Também afirma que o projeto prevê a possibilidade de anulação de autos de infração, inclusive dos que reconhecem a exploração do trabalho em condições análogas à de escravo, por um conselho revisor tripartite, sem a presença dos auditores fiscais. Isso, segundo a nota, poderia impedir a confirmação da autuação de empregadores e, consequentemente, a inclusão de seus nomes da “lista suja” do trabalho escravo.

O cadastro público criado pelo governo federal, em 2003, e atualizado a cada seis meses, publiciza os nomes dos empregadores responsabilizados por esse crime. É considerado pelas Nações Unidas um dos principais instrumentos de transparência no combate à escravidão em todo o mundo.

Outro problema apontado pela Conatrae é a previsão de novos critérios para o direito à Justiça gratuita, como a exigência de comprovação da inscrição do requerente em cadastros governamentais. A consequência, na opinião da maioria dos membros da comissão, será a criação de barreiras ao acesso ao Poder Judiciário por trabalhadores vulneráveis, que são as principais vítimas do trabalho escravo.

A Conatrae também cita a exposição ao risco de trabalho escravo propiciada por uma precarização das formas de contratação de trabalhadores sem direito às previsões da CLT. Para ela, a possibilidade de contratar trabalhadores com o pagamento de benefícios sem natureza salarial, sem reconhecimento de vínculo empregatício e sem direitos trabalhistas e previdenciários, “gera para um público já socialmente vulnerável, riscos sérios de multiplicar as ocorrências de superexploração nas relações laborativas”. Entre as quais, o próprio trabalho escravo.

Por fim, a comissão afirma que pode ocorrer insegurança jurídica como resultado de recursos e contestações por vícios de forma e de conteúdo dos dispositivos propostos. Na avaliação da comissão, o projeto viola a Constituição ao inserir matérias de conteúdo temático estranho ao objeto originário da MP no processo legislativo de sua conversão em lei.

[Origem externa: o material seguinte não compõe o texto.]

(** * vicebrowser: the application shell of [browser.py]

    A shallow embedding of the parts of [browser.py] that carry logic of
    their own: the address-bar classifier [is_url] and its JavaScript twin
    in the generated home page, the history/favorites store, the tab
    manager ([close_tab], zoom) and the manual edge-resize geometry of the
    frameless windows.  The web engine, Qt widgets and SQLite are
    collaborators; each is modelled by the piece of state the program reads
    back from it.

    Conventions.
    - A Python [str] is the [string] of its UTF-8 bytes.  The tests for
      ASCII patterns (prefix, suffix, containment) and the replacement of
      ASCII characters read the same on the bytes; where the program
      counts or cuts characters, the model counts and cuts characters too
      ([py_len], [py_take]).
    - A Python [int] is a [Z] (unbounded, as in Python).
    - A Python [float] is a binary64 [float]; [+] rounds to nearest even.
    - A [QUrl] is the string it is made from: a view holds the string
      last given to [setUrl(QUrl(...))].  What Qt's parser makes of that
      string (an invalid url, a decoded read-back) is Qt's and outside
      the model.
    - [None] is [None]; an uncaught exception is a result of its own. *)

From Stdlib Require Import ZArith String Ascii Bool Lia.
From Stdlib Require Import Floats.
From Stdlib Require Import Sorting.Sorted Sorting.Permutation.
From stdpp Require Import base list.

Local Open Scope string_scope.

(** ** Python string tests and exceptions *)

Module Py.

(** [text.startswith(p)] *)
Definition startswith (text p : string) : bool := String.prefix p text.

(** [text.startswith((p1, p2, ...))]: true when one of the tuple matches. *)
Definition startswith_any (text : string) (ps : list string) : bool :=
  existsb (startswith text) ps.

(** [text.endswith(p)]: some tail of [text] is [p]. *)
Fixpoint endswith (text p : string) : bool :=
  if String.eqb text p then true
  else match text with
       | EmptyString => false
       | String _ rest => endswith rest p
       end.

(** [needle in text]: [needle] is a prefix of some tail of [text]. *)
Fixpoint contains (needle text : string) : bool :=
  if String.prefix needle text then true
  else match text with
       | EmptyString => false
       | String _ rest => contains needle rest
       end.

(** The exceptions a modelled method can leave uncaught, and the result of
    a call that may raise one. *)
Inductive exn := AttributeError | TypeError.

Inductive outcome (A : Type) :=
| Returned (a : A)
| Raised (e : exn).
Arguments Returned {A} a.
Arguments Raised {A} e.

End Py.

(** ** URL-versus-query classification *)

Module Classifier.
Import Py.

(** [ViceCityBrowser.is_url] (the address bar). *)
Definition is_url (text : string) : bool :=
  if contains " " text then false
  else if contains "." text && negb (startswith text ".")
          && negb (endswith text ".") then true
  else if startswith_any text ["http://"; "https://"; "file://"; "ftp://"]
  then true
  else false.

(** The classifier of [performSearch], the script of the generated home
    page: JavaScript [includes], [startsWith] and [endsWith] are the same
    tests on the text. *)
Definition hasSpace (input : string) : bool := contains " " input.

Definition hasDot (input : string) : bool :=
  contains "." input && negb (startswith input ".")
  && negb (endswith input ".").

Definition hasScheme (input : string) : bool :=
  startswith input "http://" || startswith input "https://"
  || startswith input "file://" || startswith input "ftp://".

Definition isUrl (input : string) : bool :=
  hasScheme input || (hasDot input && negb (hasSpace input)).

(** What [performSearch] assigns to [window.location.href]: the input
    itself, the input behind [https://], or the engine's query URL
    ([encodeURIComponent] is the browser's).  [None]: the script returns
    without navigating (empty input).  For an engine name outside the
    table, which the form cannot produce, [searchUrls[engine]] is
    [undefined] and the concatenation starts with that word. *)
Definition searchUrls (engine : string) : option string :=
  if String.eqb engine "Google" then Some "https://www.google.com/search?q="
  else if String.eqb engine "DuckDuckGo" then Some "https://duckduckgo.com/?q="
  else if String.eqb engine "Bing" then Some "https://www.bing.com/search?q="
  else None.

Definition performSearch (encodeURIComponent : string -> string)
    (input engine : string) : option string :=
  if String.eqb input "" then None
  else if isUrl input then
    Some (if hasScheme input then input else "https://" ++ input)
  else
    Some (match searchUrls engine with
          | Some base => base
          | None => "undefined"
          end ++ encodeURIComponent input).

(** The address-bar dispatch of [navigate_to_url], on the stripped text:
    [navigate_target] is the string the code gives to [QUrl(...)] before
    [browser.setUrl(url)] (lines 1145-1151), not the url Qt parses from
    it.  [None]: the method returns without navigating (empty text), or
    the engine name is not a key of [search_engines]. *)
Definition search_engines (engine : string) : option (string -> string) :=
  if String.eqb engine "Google"
  then Some (fun q => "https://www.google.com/search?q=" ++ q)
  else if String.eqb engine "DuckDuckGo"
  then Some (fun q => "https://duckduckgo.com/?q=" ++ q)
  else if String.eqb engine "Bing"
  then Some (fun q => "https://www.bing.com/search?q=" ++ q)
  else None.

Definition navigate_target (text engine : string) : option string :=
  if String.eqb text "" then None
  else if is_url text then
    Some (if startswith_any text ["http://"; "https://"] then text
          else "https://" ++ text)
  else option_map (fun fmt => fmt text) (search_engines engine).

End Classifier.

(** ** The history and favorites store

    The two SQLite tables of [init_database].  A table is the list of its
    rows in insertion order, with the AUTOINCREMENT counter beside it;
    [CURRENT_TIMESTAMP] is the [now] each statement is run at. *)

Module Store.

Record history_row := {
  h_id : Z;
  h_url : string;
  h_title : string;
  h_timestamp : Z
}.

Record favorite_row := {
  f_id : Z;
  f_url : string;
  f_title : string;
  f_favicon : option string;
  f_timestamp : Z
}.

Record db := {
  history : list history_row;
  history_seq : Z;
  favorites : list favorite_row;
  favorites_seq : Z
}.

Definition empty : db :=
  {| history := []; history_seq := 0; favorites := []; favorites_seq := 0 |}.

(** [INSERT INTO history (url, title) VALUES (?, ?)] and commit. *)
Definition insert_history (now : Z) (url title : string) (d : db) : db :=
  let id := (history_seq d + 1)%Z in
  {| history := history d ++
       [{| h_id := id; h_url := url; h_title := title; h_timestamp := now |}];
     history_seq := id;
     favorites := favorites d;
     favorites_seq := favorites_seq d |}.

Definition has_url (url : string) (r : favorite_row) : bool :=
  String.eqb (f_url r) url.

(** [INSERT INTO favorites (url, title, favicon) VALUES (?, ?, ?)]:
    [None] is [sqlite3.IntegrityError], raised by the UNIQUE constraint on
    [url] when a row already holds it; the table is then as before. *)
Definition insert_favorite (now : Z) (url title : string)
    (favicon : option string) (d : db) : option db :=
  if existsb (has_url url) (favorites d) then None
  else
    let id := (favorites_seq d + 1)%Z in
    Some {| history := history d;
            history_seq := history_seq d;
            favorites := favorites d ++
              [{| f_id := id; f_url := url; f_title := title;
                  f_favicon := favicon; f_timestamp := now |}];
            favorites_seq := id |}.

(** [add_favorite]: [True] after the insert and commit, [False] when the
    insert raised [IntegrityError]. *)
Definition add_favorite (now : Z) (url title : string)
    (favicon : option string) (d : db) : bool * db :=
  match insert_favorite now url title favicon d with
  | Some d' => (true, d')
  | None => (false, d)
  end.

(** [remove_favorite]: [DELETE FROM favorites WHERE url = ?]. *)
Definition remove_favorite (url : string) (d : db) : db :=
  {| history := history d;
     history_seq := history_seq d;
     favorites := List.filter (fun r => negb (has_url url r)) (favorites d);
     favorites_seq := favorites_seq d |}.

(** [is_favorite]: [SELECT COUNT( * ) ... WHERE url = ?] is positive. *)
Definition is_favorite (url : string) (d : db) : bool :=
  (0 <? Z.of_nat (List.length (List.filter (has_url url) (favorites d))))%Z.

(** [ORDER BY timestamp DESC]: insertion into a list that is already in
    descending order; rows of one timestamp stay in table order. *)
Fixpoint insert_desc (r : favorite_row) (l : list favorite_row)
    : list favorite_row :=
  match l with
  | [] => [r]
  | r' :: l' =>
      if (f_timestamp r' <? f_timestamp r)%Z then r :: l
      else r' :: insert_desc r l'
  end.

Definition order_by_timestamp_desc (l : list favorite_row)
    : list favorite_row :=
  List.fold_left (fun acc r => insert_desc r acc) l [].

(** [get_favorites]: [SELECT id, url, title, favicon FROM favorites ORDER
    BY timestamp DESC], the rows as tuples. *)
Definition favorite_tuple : Type := Z * string * string * option string.

Definition get_favorites (d : db) : list favorite_tuple :=
  List.map (fun r => (f_id r, f_url r, f_title r, f_favicon r))
           (order_by_timestamp_desc (favorites d)).

(** The [url] column of a tuple of [get_favorites]. *)
Definition tuple_url (t : favorite_tuple) : string := snd (fst (fst t)).

End Store.

(** ** The application shell: tabs, zoom, URL bar, favorites toggle *)

Module Shell.
Import Py.

(** Python's [min(a, b)] and [max(a, b)] on floats: the first argument is
    kept unless the second is strictly smaller (resp. larger). *)
Definition py_min (a b : float) : float := if PrimFloat.ltb b a then b else a.
Definition py_max (a b : float) : float := if PrimFloat.ltb a b then b else a.

(** The literals of the source, as the binary64 values Python reads. *)
Definition lit_0_1 : float := 0x1.999999999999ap-4%float.   (* 0.1 *)
Definition lit_0_9 : float := 0x1.ccccccccccccdp-1%float.   (* 0.9 *)
Definition lit_0_25 : float := 0x1p-2%float.                (* 0.25 *)
Definition lit_1_0 : float := 0x1p+0%float.                 (* 1.0 *)
Definition lit_3_0 : float := 0x1.8p+1%float.               (* 3.0 *)

(** Python's [x in [a, b, ...]] on strings. *)
Definition in_list (x : string) (l : list string) : bool :=
  existsb (String.eqb x) l.

(** Python's truth value of a string. *)
Definition truthy (x : string) : bool := negb (String.eqb x "").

Trabalho escravo hoje no Brasil

De 1995, quando o Brasil reconheceu diante das Nações Unidas a persistência do trabalho escravo em seu território e o governo federal criou o sistema nacional de verificação de denúncias, até o final do ano passado, mais de 56 mil trabalhadores foram resgatados segundo dados do Radar SIT – Painel de Informações e Estatísticas da Inspeção do Trabalho no Brasil, ligado ao Ministério da Economia.

De acordo com o artigo 149 do Código Penal, quatro elementos podem definir escravidão contemporânea por aqui: trabalho forçado (que envolve cerceamento do direito de ir e vir), servidão por dívida (um cativeiro atrelado a dívidas, muitas vezes fraudulentas), condições degradantes (trabalho que nega a dignidade humana, colocando em risco a saúde e a vida) ou jornada exaustiva (levar ao trabalhador ao completo esgotamento dado à intensidade da exploração, também colocando em risco sua saúde e vida).

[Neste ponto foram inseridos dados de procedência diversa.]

(** * grd_reader: the GRD parser and its lookup layer

    A shallow embedding of [src/grd_reader/__init__.py]: the classes
    [CurveData] and [GraphData], the line loop of [read_grd] and the
    lookups [GraphData.__getitem__], [GraphData.curve], [GraphData.unit].

    Modelling choices.
    - A Python [str] is a [string]: a sequence of characters whose code
      points lie in 0..255.  Whitespace and line boundaries are the ones
      Python knows in that range.
    - A Python [int] is a [Z]; a Python [float] is an IEEE-754 binary64
      value, a [spec_float] of the standard library with precision 53 and
      maximal exponent 1024, rounded to nearest even.
    - An exception ends the parse: it is the [Err] case of [result].
    - A numpy array is an [ndarray]: zero-, one- or two-dimensional.
    - [read_grd] takes the decoded text of the file; a file that cannot
      be opened or decoded is outside the model, and so is the
      interpreter's configurable bound on the number of digits [int]
      accepts.
    - The parser is given twice.  First as a function on values, in which
      the lists and instances the code updates in place are passed from
      line to line; the properties of the parse are stated on it.  Then,
      in [Store], as a computation on an explicit heap of objects, in
      which the same updates are made in place through references; it is
      shown to compute the same values, whatever the heap holds
      before. *)

From Stdlib Require Import ZArith List Bool Lia Ascii String QArith.
From Stdlib Require Import DecimalString DecimalPos SpecFloat.
Import ListNotations.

Trabalhadores têm sido encontrados em fazendas de gado, soja, algodão, cana, café, frutas, erva-mate, batatas, sisal, na derrubada de mata nativa, na produção de carvão para a siderurgia, na extração de caulim e de minérios, na construção civil, em oficinas de costura, em bordéis. A pecuária bovina é a principal atividade econômica flagrada com trabalho escravo desde 1995.